Advertisement

Doctors sue state of Louisiana

Share
Times Staff Writer

Hundreds of doctors at a hospital near New Orleans sued the state Monday, seeking $100 million for care they say they have provided free to poor and uninsured patients since Hurricane Katrina.

The closure of state-funded Charity Hospital in New Orleans after Katrina sent the indigent to doctors in private practice and to the few open hospital emergency rooms in the area.

The lawsuit, filed by 381 doctors at West Jefferson Medical Center in Marrero, a suburb of New Orleans, said the physicians had not received a dime for their work.

Advertisement

Many doctors said they had had to cover the cost of uninsured patients treated in the emergency room. The patients also required follow-up care.

The doctors said the situation threatened to erode the quality of care as they struggled to manage their practices and shouldered the burden of hundreds of former Charity Hospital patients.

“Without this funding our healthcare system is at risk, putting our whole community at risk,” said Dr. K. Barton Farris, medical director of West Jefferson Medical Center’s laboratory.

Farris said the $100 million represented two years of care provided by doctors.

The hospital is not part of the lawsuit. It was unclear whether doctors from other hospitals might join the legal action.

Bob Johannessen, spokesman for the state Department of Health and Hospitals, said the agency had not seen the lawsuit.

But he said there was “no mechanism” to pay doctors for their uncompensated costs. He said a federal program paid the state to compensate hospitals, not individual doctors.

Advertisement

Johannessen said that after Katrina hit in August 2005, his agency requested more federal money to pay doctors. In March 2006, he said, the government provided money to pay doctors and hospitals for uncompensated services from Aug. 24, 2005, to Jan. 31, 2006, with $8 million going to doctors.

“We have not refused to pay physicians,” Johannessen said.

He said the state had asked several times for more federal money to compensate doctors but none had arrived.

Dr.

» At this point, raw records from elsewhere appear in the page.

(** * Gaussian classifier of [labs/lab02/lab02_gaussian_classifier.py]

    A shallow embedding of the statistical core of the script: the mixture
    sampler [gm_sample], the estimator [fit_gaussian_classifier], the
    density evaluator [gaussian_pdf] and the scorer [evaluate_classifier].

    Numbers.  A [float64] is read as the real number it denotes: rounding,
    overflow and underflow are idealised away, so [+], [*], [exp] ... are
    the operations of [R].  What is kept is every place where Python or
    numpy leaves the finite reals or stops:
    - a Python exception is [Raise e];
    - a numpy operation that goes on with NaN or an infinity (it only
      warns) is [NonReal]: the run continues in Python, but its values are
      no longer real numbers and the embedding stops there.
    The density evaluator is embedded a second time with the range of
    float64 kept, [gaussian_pdf_f64]: there an operation can overflow to an
    infinity, line 117 can raise on overflow and underflow, and the
    arrays returned can hold NaN.  Only rounding is idealised in it.

    Arrays.  A 1-D [ndarray] is a [list]; a 2-D one is a [matrix], which
    records its column count so that an array of shape (0, D) still has
    [X.shape[1] = D].  Arrays that the source updates by index are updated
    with stdpp's list insert behind an explicit bounds check. *)

From Stdlib Require Import Reals Lra Lia ZArith String Sorted.
From stdpp Require Import base list gmap strings.
Open Scope R_scope.

(** ** Outcomes *)

Inductive exn :=
  ValueError | IndexError | ZeroDivisionError | TypeError | OverflowError.

Inductive outcome (A : Type) :=
  | Ok (a : A)
  | Raise (e : exn)
  | NonReal.
Arguments Ok {A} a.
Arguments Raise {A} e.
Arguments NonReal {A}.

#[global] Instance outcome_ret : MRet outcome := @Ok.
#[global] Instance outcome_bind : MBind outcome := fun A B f m =>
  match m with
  | Ok a => f a
  | Raise e => Raise e
  | NonReal => NonReal
  end.

#[global] Instance R_eq_dec : EqDecision R := Req_dec_T.
#[global] Instance R_lt_dec : RelDecision Rlt := Rlt_dec.
#[global] Instance R_le_dec : RelDecision Rle := Rle_dec.

(** ** numpy and Python primitives used by the script *)

(** A [float64] that may have left the reals; only [np_true_divide] and
    [nan_to_num] look at the special values. *)
Inductive npfloat := Fin (r : R) | PInf | NInf | NaN.

(** [a / b] on numpy scalars or arrays: never raises. *)
Definition np_true_divide (a b : R) : npfloat :=
  if decide (b = 0) then
    if decide (a = 0) then NaN else if decide (0 < a) then PInf else NInf
  else Fin (a / b).

(** The same division where the result is used as a number afterwards. *)
Definition np_div (a b : R) : outcome R :=
  match np_true_divide a b with
  | Fin r => Ok r
  | _ => NonReal
  end.

(** [a / b] on Python ints or floats. *)
Definition py_div (a b : R) : outcome R :=
  if decide (b = 0) then Raise ZeroDivisionError else Ok (a / b).

(** Largest finite [float64], what [np.nan_to_num] puts for an infinity. *)
Definition DBL_MAX : R := (2 - / 2 ^ 52) * 2 ^ 1023.

Definition nan_to_num (x : npfloat) : R :=
  match x with
  | Fin r => r
  | NaN => 0
  | PInf => DBL_MAX
  | NInf => - DBL_MAX
  end.

(** [np.clip(x, lo, None)] *)
Definition np_clip_min (lo x : R) : R := Rmax x lo.

(** [a.sum()] of a 1-D array *)
Definition rsum (l : list R) : R := foldr Rplus 0 l.

(** [a[i]] and [a[i] = v] *)
Definition getitem {A} (l : list A) (i : nat) : outcome A :=
  match l !! i with
  | Some v => Ok v
  | None => Raise IndexError
  end.

Definition setitem {A} (l : list A) (i : nat) (v : A) : outcome (list A) :=
  if decide (i < length l)%nat then Ok (<[i:=v]> l) else Raise IndexError.

(** [for i, a in enumerate(l, start=i): s = body(s, i, a)] *)
Fixpoint for_enumerate {St A} (body : St -> nat -> A -> outcome St)
    (i : nat) (l : list A) (s : St) : outcome St :=
  match l with
  | [] => Ok s
  | a :: t => s' ← body s i a; for_enumerate body (S i) t s'
  end.

(** [mapM] for outcomes, left to right *)
Fixpoint traverse {A B} (f : A -> outcome B) (l : list A) : outcome (list B) :=
  match l with
  | [] => Ok []
  | a :: t => b ← f a; bs ← traverse f t; Ok (b :: bs)
  end.

(** 2-D arrays *)
Record matrix := Matrix { ncols : nat; rows : list (list R) }.
(** * School management API: academic years and course prerequisites

    A shallow embedding of [core/models.py], [core/serializers.py] and
    [core/views.py], and the properties of the academic-year resolver and of
    the course-prerequisite checks proved about it.

    Database tables are finite maps from primary keys to rows, the
    many-to-many relation [Course.prerequisites] is its through table (a
    finite set of pairs), Python exceptions are the [Raise] branch of a small
    error monad, and a view returns its response together with the tables as
    it leaves them. *)

From Stdlib Require Import ZArith Ascii String List Lia.
From stdpp Require Import base option gmap sets list strings relations.

Local Open Scope Z_scope.

(** ** Python values *)

(** A primary key: [models.UUIDField], a 128-bit number. *)
Abbreviation uuid := N.

(** The exceptions the modelled code raises or lets through. *)
Inductive exn :=
| TypeError                       (* ordering comparison of a date with None *)
| ValidationError (msg : string)  (* serializers.ValidationError *)
| Http404                         (* raised by get_object *)
| exceptions_ValidationError (value : string).
    (* django.core.exceptions.ValidationError, "<value> is not a valid UUID." *)

Inductive result (A : Type) :=
| Ok (a : A)
| Raise (e : exn).
Arguments Ok {A} a.
Arguments Raise {A} e.

#[global] Instance result_ret : MRet result := λ A a, Ok a.
#[global] Instance result_bind : MBind result := λ A B k r,
  match r with
  | Ok a => k a
  | Raise e => Raise e
  end.

(** [x and y] on booleans that may raise: [y] is evaluated only when [x] is
    true. *)
Definition and_then (x : result bool) (y : result bool) : result bool :=
  b ← x; if b : bool then y else Ok false.

(** ** [datetime.date] *)

Module Datetime.

Record date := mkdate { year : Z; month : Z; day : Z }.

#[global] Instance date_eq_dec : EqDecision date.
Proof. solve_decision. Defined.

(** year -> 1 if leap year, else 0. *)
Definition _is_leap (y : Z) : bool :=
  (y mod 4 =? 0) && (negb (y mod 100 =? 0) || (y mod 400 =? 0)).

(** year -> number of days before January 1st of year. *)
Definition _days_before_year (y : Z) : Z :=
  let y := y - 1 in y * 365 + y / 4 - y / 100 + y / 400.

Definition _DAYS_IN_MONTH : list Z :=
  [31; 28; 31; 30; 31; 30; 31; 31; 30; 31; 30; 31].

(** year, month -> number of days in year preceding first day of month. *)
Definition _days_before_month (y m : Z) : Z :=
  fold_right Z.add 0 (firstn (Z.to_nat (m - 1)) _DAYS_IN_MONTH)
  + (if (2 <? m) && _is_leap y then 1 else 0).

Jonathan C. Boraski, president of West Jefferson’s medical staff and a reconstructive surgeon, said that “since the storm, the staff has asked for help ... to no avail.”

He said the extra patient load had become overwhelming.

West Jefferson records say 30% of patients admitted to the emergency room after Katrina were poor or uninsured. Outside the emergency room, the indigent account for 13% of the hospital’s admissions, up from 5.4% before the storm.

Farris said there were cases of uninsured diabetics coming to the emergency room to have a leg amputated because they had developed gangrene, and patients with high blood pressure needing emergency room care after suffering a stroke or heart attack.

“And that’s not the end of it,” Boraski said.

He said uninsured patients that he saw in the emergency room often needed six to 10 weeks of follow-up care. He said he had been covering the costs.

Advertisement

Dr. Nagarajan Chandrasekaran, an oncologist, said that before Katrina he would see one or two indigent patients a month. Now he sees at least one a day.

“It raises a serious ethical and moral dilemma,” Chandrasekaran said. “If these patients are not adequately treated, they are going to fall through the cracks.”

Doctors are feeling the strain, and many say they may not stick around.

“Physicians are stressed because of the increased workload and the difficulties of maintaining a practice with diminishing funds,” Farris said.

He said West Jefferson’s recruitment of new doctors had dropped by more than half from November to last month.

Dr. David C. Treen, a surgeon, said, “The young physicians in this community, who will be the backbone of the medical community ... are all considering leaving.”